De quoi peut-on être certain ? Si vous êtes pasteur, il y a de fortes chances pour que vous ayez à prêcher assez régulièrement sur la question. Et selon votre bord théologique et celui de vos interlocuteurs, selon votre vécu de la foi et celui de vos interlocuteurs, vous serez plus ou moins à l'aise avec le sujet. Dans la foi, de quoi peut-on être sûr ? Une réponse possible, c'est "du Christ" ou "de l'amour de Dieu", ce qui revient, au fond, à la même chose. Mais c'est une réponse qui ne résoud rien, puisqu'elle ouvre à beaucoup d'incertitudes : OK, mais le Christ, c'est qui ? c'est qui pour le monde, c'est qui pour l'Église, c'est qui pour moi ? et l'amour de Dieu, ça signifie quoi au juste ? ça a quelles implications pour le monde, pour l'Église, et pour moi ? etc.
Rien n'est tranché. Enfin vous pouvez dire que si, et vous attacher à poser des fondations solides (et c'est très utile et beau de le faire, c'est d'ailleurs une bonne part de mon métier et de ma fonction), mais au bout du bout, la foi ce n'est pas de croire à quelque chose, c'est de faire confiance à quelqu'un, et quelqu'un, ça ne s'enferme pas dans des phrases. Demandez aux premiers disciples de Jésus si ça les amusait de devoir essayer de comprendre les paraboles, tiens...
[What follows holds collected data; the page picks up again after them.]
(* ===== verification/Quality.v ===== *)
(** * Quality: answer scoring, question patterns and categories of
    [rag_improvement.py]

    [calculate_response_quality] scores an answer from 0 to 1 with the
    fixed phrase lists and the regular expressions of the source, written
    with [Regex]; the score is an exact rational (see the root file for why
    the IEEE doubles of the code give the same comparisons).
    [extract_query_pattern] turns a question into its learning key by
    three [re.sub] passes; [track_category] and [prompt_category] are the
    two keyword classifiers of [track_query] and
    [get_optimized_prompt_base], which are not the same. *)

From S2P Require Import Prelude Regex.
Local Open Scope string_scope.
Import PyRegex.

Module ResponseQuality.

(** ** Phrase lists and patterns *)

Definition error_indicators : list string :=
  ["could not find"; "cannot find"; "does not include"; "not available";
   "no information"; "error"].

Definition generic_phrases : list string :=
  ["i don't know"; "i'm not sure"; "please check"; "you may want to";
   "it's possible that"].

Definition months : list string :=
  ["january"; "february"; "march"; "april"; "may"; "june"; "july"; "august";
   "september"; "october"; "november"; "december"].

Definition honorifics : list string := ["mr"; "ms"; "miss"; "mrs"; "dr"].

Definition date_sep : regex :=
  RClass (fun c => Ascii.eqb c "/"%char || Ascii.eqb c "-"%char).

(** [\d{1,2}[/-]\d{1,2}[/-]\d{2,4}] *)
Definition numeric_date : regex :=
  seqs [RRepeat is_digit 1 (Some 2); date_sep; RRepeat is_digit 1 (Some 2); date_sep;
        RRepeat is_digit 2 (Some 4)].

(** [\b\w+\b] *)
Definition word_re : regex := seqs [RWordBoundary; RRepeat is_word 1 None; RWordBoundary].

(** [\d{1,2}[/-]\d{1,2}[/-]\d{2,4}|\b(january|...|december)\b] *)
Definition answer_date_re : regex :=
  RAlt numeric_date (seqs [RWordBoundary; alts months; RWordBoundary]).

(** [\b\d+\b] *)
Definition number_re : regex := seqs [RWordBoundary; RRepeat is_digit 1 None; RWordBoundary].

(** [\b(mr|ms|miss|mrs|dr)\.?\s+[A-Z][a-z]+\b] *)
Definition person_re : regex :=
  seqs [RWordBoundary; alts honorifics; ROpt (ch "."%char); RRepeat is_space 1 None;
        RClass is_upper; RRepeat is_lower 1 None; RWordBoundary].

(** [\b\d{1,2}[/-]\d{1,2}[/-]\d{2,4}\b] *)
Definition pattern_date_re : regex := seqs [RWordBoundary; numeric_date; RWordBoundary].

(** [\b(january|...|december)\s+\d{1,2}\b] *)
Definition pattern_month_day_re : regex :=
  seqs [RWordBoundary; alts months; RRepeat is_space 1 None;
        RRepeat is_digit 1 (Some 2); RWordBoundary].

(** ** calculate_response_quality *)

Record quality_analysis := {
  length_appropriate : bool; contains_keywords : bool; not_generic : bool;
  has_specifics : bool; not_error : bool }.

(** [set(re.findall(r'\b\w+\b', s))] as a duplicate-free list. *)
Definition word_set (s : string) : list string := remove_dups (re_findall word_re s).

(** [len(question_words.intersection(answer_words))] *)
Definition overlap (qw aw : list string) : nat :=
  length (filter (fun w => w ∈ aw) qw).

Definition calculate_response_quality (answer question : string) : Q * quality_analysis :=
  let answer_lower := lower answer in
  let question_lower := lower question in
  if contains_any error_indicators answer_lower then
    (0%Q, {| length_appropriate := false; contains_keywords := false; not_generic := false;
             has_specifics := false; not_error := false |})
  else
    let len_ok := ((50 <=? py_len answer) && (py_len answer <=? 2000))%nat in
    let question_words := word_set question_lower in
    let answer_words := word_set answer_lower in
    let ov := overlap question_words answer_words in
    let kw_ok := Qle_bool (inject_Z (Z.of_nat (length question_words)) * (3 # 10))%Q
                          (inject_Z (Z.of_nat ov)) in
    let has_dates := re_test answer_date_re answer_lower in
    let has_numbers := re_test number_re answer in
    let has_names := re_test person_re answer in
    let specifics := has_dates || has_numbers || has_names in
    let generic_ok := negb (contains_any generic_phrases answer_lower) in
    let score :=
      ((1 # 2) + (if len_ok then 1 # 10 else 0) + (if kw_ok then 2 # 10 else 0) +
       (if specifics then 2 # 10 else 0) + (if generic_ok then 1 # 10 else 0))%Q in
    (Qmin score 1%Q,
     {| length_appropriate := len_ok; contains_keywords := kw_ok; not_generic := generic_ok;
        has_specifics := specifics; not_error := true |}).

(** ** extract_query_pattern *)

Definition extract_query_pattern (question : string) : string :=
  let pattern := lower question in
  let pattern := re_sub person_re "[PERSON]" pattern in
  let pattern := re_sub pattern_date_re "[DATE]" pattern in
  let pattern := re_sub pattern_month_day_re "[DATE]" pattern in
  re_sub number_re "[NUMBER]" pattern.

(** ** Question categories *)

Inductive query_category := DateTime | Policy | Person | Location | General.

#[export] Instance query_category_eq_dec : EqDecision query_category.
Proof. solve_decision. Defined.

(** The category's name in [query_types] and in the [pattern_key]. *)
Definition category_name (c : query_category) : string :=
  match c with
  | DateTime => "date_time" | Policy => "policy" | Person => "person"
  | Location => "location" | General => "general"
  end.

(** The first-match rules of [track_query] ([word in question_lower] is a
    substring test). *)
Definition track_category (question : string) : query_category :=
  let q := lower question in
  if contains_any ["when"; "date"; "time"; "schedule"; "next"] q then DateTime
  else if contains_any ["what"; "policy"; "rule"; "guideline"; "can"; "should"] q then Policy
  else if contains_any ["who"; "teacher"; "miss"; "ms"; "mr"; "from"] q then Person
  else if contains_any ["where"; "location"; "place"] q then Location
  else General.

(** The rules of [get_optimized_prompt_base]: no "can"/"should", no
    location branch. *)
Definition prompt_category (question : string) : query_category :=
  let q := lower question in
  if contains_any ["when"; "date"; "time"; "schedule"; "next"] q then DateTime
  else if contains_any ["what"; "policy"; "rule"; "guideline"] q then Policy
  else if contains_any ["who"; "teacher"; "miss"; "ms"; "mr"; "from"] q then Person
  else General.

(** ** Lemmas *)

Lemma ascii_lower_not_upper (c : ascii) : is_upper (ascii_lower c) = false.
Proof. destruct c as [[] [] [] [] [] [] [] []]; reflexivity. Qed.

Definition no_upper (s : list ascii) : Prop := Forall (fun c => is_upper c = false) s.

Lemma no_upper_suffix (s s' : list ascii) : s' `suffix_of` s -> no_upper s -> no_upper s'.
Proof. intros [k ->] H. unfold no_upper in *. by apply Forall_app in H as [_ ?]. Qed.

Lemma lower_no_upper (s : string) : no_upper (list_ascii_of_string (lower s)).
Proof. induction s; constructor; auto using ascii_lower_not_upper. Qed.

(** [person_re] needs an upper-case letter after the title. *)
Lemma person_re_needs_upper (prev : option ascii) (s : list ascii) :
  no_upper s -> match_here person_re prev s = None.
Proof.
  intros Hs. unfold match_here, person_re. cbn [seqs].
  do 4 (apply (mtch_seq_none no_upper no_upper_suffix); [exact Hs|]; clear Hs; intros ? ? Hs).
  simpl. match goal with |- context [match ?t with _ => _ end] => destruct t as [|c t] end; [done|].
  apply Forall_cons in Hs as [-> _]. done.
Qed.

(** Every score of a non-error answer has the shape
    [min(0.5 + ..., 1)] of the four checks. *)
Lemma quality_score_shape (answer question : string) :
  contains_any error_indicators (lower answer) = false ->
  exists b1 b2 b3 b4 : bool,
    (calculate_response_quality answer question).1 =
    Qmin ((1 # 2) + (if b1 then 1 # 10 else 0) + (if b2 then 2 # 10 else 0) +
          (if b3 then 2 # 10 else 0) + (if b4 then 1 # 10 else 0))%Q 1%Q.
Proof. intros H. unfold calculate_response_quality. rewrite H. simpl. eauto. Qed.

(** ** Properties *)

(** C29: the score is exactly 0 when the answer contains one of the
    error phrases, and otherwise lies between 0.5 and 1. *)
Theorem quality_score_bounds (answer question : string) :
  let s := (calculate_response_quality answer question).1 in
  (contains_any error_indicators (lower answer) = true /\ s = 0%Q) \/
  (contains_any error_indicators (lower answer) = false /\ (1 # 2 <= s)%Q /\ (s <= 1)%Q).
Proof.
  simpl. destruct (contains_any error_indicators (lower answer)) eqn:E.
  - left. unfold calculate_response_quality. by rewrite E.
  - right. split; [done|]. destruct (quality_score_shape answer question E) as (b1 & b2 & b3 & b4 & ->).
    destruct b1, b2, b3, b4; split; apply Qle_bool_imp_le; reflexivity.
Qed.

(** An answer that passes the five checks of the analysis gets the
    full score 1.0. *)
Theorem quality_full_marks (answer question : string) :
  let r := calculate_response_quality answer question in
  length_appropriate r.2 = true -> contains_keywords r.2 = true ->
  has_specifics r.2 = true -> not_generic r.2 = true -> not_error r.2 = true ->
  (r.1 == 1)%Q.
Proof.
  unfold calculate_response_quality. cbv zeta.
  destruct (contains_any error_indicators (lower answer)); simpl; [discriminate|].
  intros -> -> -> -> _. reflexivity.
Qed.

(** C32: the [[PERSON]] substitution of [extract_query_pattern] never
    fires: it runs on the lower-cased question while [person_re] needs an
    upper-case letter, so the learning key is the result of the date and
    number substitutions alone and keeps the teachers' names. *)
Theorem person_placeholder_dead (question : string) :
  extract_query_pattern question =
  re_sub number_re "[NUMBER]"
    (re_sub pattern_month_day_re "[DATE]" (re_sub pattern_date_re "[DATE]" (lower question))).
Proof.
  unfold extract_query_pattern. rewrite (re_sub_nomatch person_re); [done|].
  intros p s Hs. apply person_re_needs_upper. apply (no_upper_suffix _ _ Hs), lower_no_upper.
Qed.

(** The two classifiers disagree only on questions with one of the
    words [track_query] tests and [get_optimized_prompt_base] does not:
    without "can", "should", "where", "location" or "place" they give the
    same category. *)
Theorem categories_agree (question : string) :
  contains_any ["can"; "should"; "where"; "location"; "place"] (lower question) = false ->
  track_category question = prompt_category question.
Proof.
  unfold track_category, prompt_category, contains_any. cbn [existsb].
  rewrite !orb_false_r. intros H.
  repeat match type of H with (?a || ?b) = false => apply orb_false_iff in H as [? H] end.
  repeat match goal with Hf : contains _ _ = false |- _ => rewrite Hf; clear Hf end.
  rewrite !orb_false_r. simpl. reflexivity.
Qed.

(** [has_names] tests the original answer against a pattern with
    lower-case titles: a name written the usual way ("Mr. Smith") does not
    count as a specific, the same name with "mr." does. *)
Theorem has_names_case_sensitive :
  let q := "Who do I contact about the permission slip?" in
  has_specifics (calculate_response_quality
    "Please contact Mr. Smith about the permission slip for the trip." q).2 = false /\
  has_specifics (calculate_response_quality
    "Please contact mr. Smith about the permission slip for the trip." q).2 = true.
Proof. vm_compute. split; reflexivity. Qed.

End ResponseQuality.

(** ** Witnesses *)

Import ResponseQuality.

Lemma quality_full_marks_witness :
  let r := calculate_response_quality
    "The field trip to the science museum is on November 14; buses leave at 8:30."
    "When is the field trip to the science museum?" in
  (r.1 == 1)%Q.
Proof.
  intros r. apply quality_full_marks; vm_compute; reflexivity.
Defined.

Lemma categories_agree_witness :
  contains_any ["can"; "should"; "where"; "location"; "place"] (lower "Who teaches art?") = false /\
  track_category "Who teaches art?" = prompt_category "Who teaches art?".
Proof.
  assert (H : contains_any ["can"; "should"; "where"; "location"; "place"]
                (lower "Who teaches art?") = false) by reflexivity.
  split; [exact H|]. exact (categories_agree _ H).
Defined.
Et notre expérience de la vie humaine, c'est que ça ne marche pas, que c'est tout cassé, tout bancal. L'apôtre Paul disait qu'il faisait le mal qu'il ne voulait pas faire, et qu'il n'arrivait pas à faire le bien qu'il voulait faire. C'est la part de tout être humain, et c'est particulièrement douloureux si on croit avoir toutes les réponses : quand il dit ça, c'est pour admettre que non, il ne sait pas, mais qu'au milieu de tout ça, Dieu se manifeste. Avec et grâce à tout ça, même. Étrangement.
Et notre expérience de la vie humaine, c'est que ça ne marche pas, que c'est tout cassé, tout bancal. L'apôtre Paul disait qu'il faisait le mal qu'il ne voulait pas faire, et qu'il n'arrivait pas à faire le bien qu'il voulait faire. C'est la part de tout être humain, et c'est particulièrement douloureux si on croit avoir toutes les réponses : quand il dit ça, c'est pour admettre que non, il ne sait pas, mais qu'au milieu de tout ça, Dieu se manifeste. Avec et grâce à tout ça, même. Étrangement.
Ceci pour dire que l'incertitude, quand on parle de la foi, c'est paradoxalement assez central. Or traditionnellement, le rôle d'un chef, c'est de trancher nettement entre certitude et incertitude. C'est de prendre le risque de dire "ceci est sûr" et "là on ne sait pas", pour permettre aux autres d'avancer avec un minimum de terre ferme sous les pieds. C'est aussi, dans le monde moderne, mettre son nom sur les décisions prises pour assumer la responsabilité qui en découle.
D'où mon interrogation : un pasteur peut-il, devrait-il, assumer le rôle d'un chef ?
Ah.
Ben je sais pas.
Il (ou elle, évidemment, hein) a pour rôle d'annoncer une Parole qui ne se laisse enfermer par rien ni personne et qui vient bouleverser les ordres les plus établis ; mais d'un autre côté, il/elle est chargé de ce que l'on appelle le "ministère de l'unité", qui consiste à mener une communauté dans l'amour fraternel et la communion là où il exerce son ministère, et à faire le lien avec l'Église-institution et avec l'Église universelle. Et ça, ça demande d'assumer, d'une façon ou d'une autre, un rôle de meneur d'humains. De faire preuve d'une certaine autorité. De dire clairement les choses, de cerner ce qui est certain et incertain, et d'endosser les responsabilités. Dans l'Église à laquelle j'appartiens, le pasteur n'est pas le seul à tenir ce rôle : il le partage avec le conseil presbytéral, élu par la communauté, et cette structure se retrouve à tous les niveaux de l'Église. Mais le rôle du pasteur reste très exposé et souvent, dans les communautés, il est de facto le représentant d'une autorité nécessaire.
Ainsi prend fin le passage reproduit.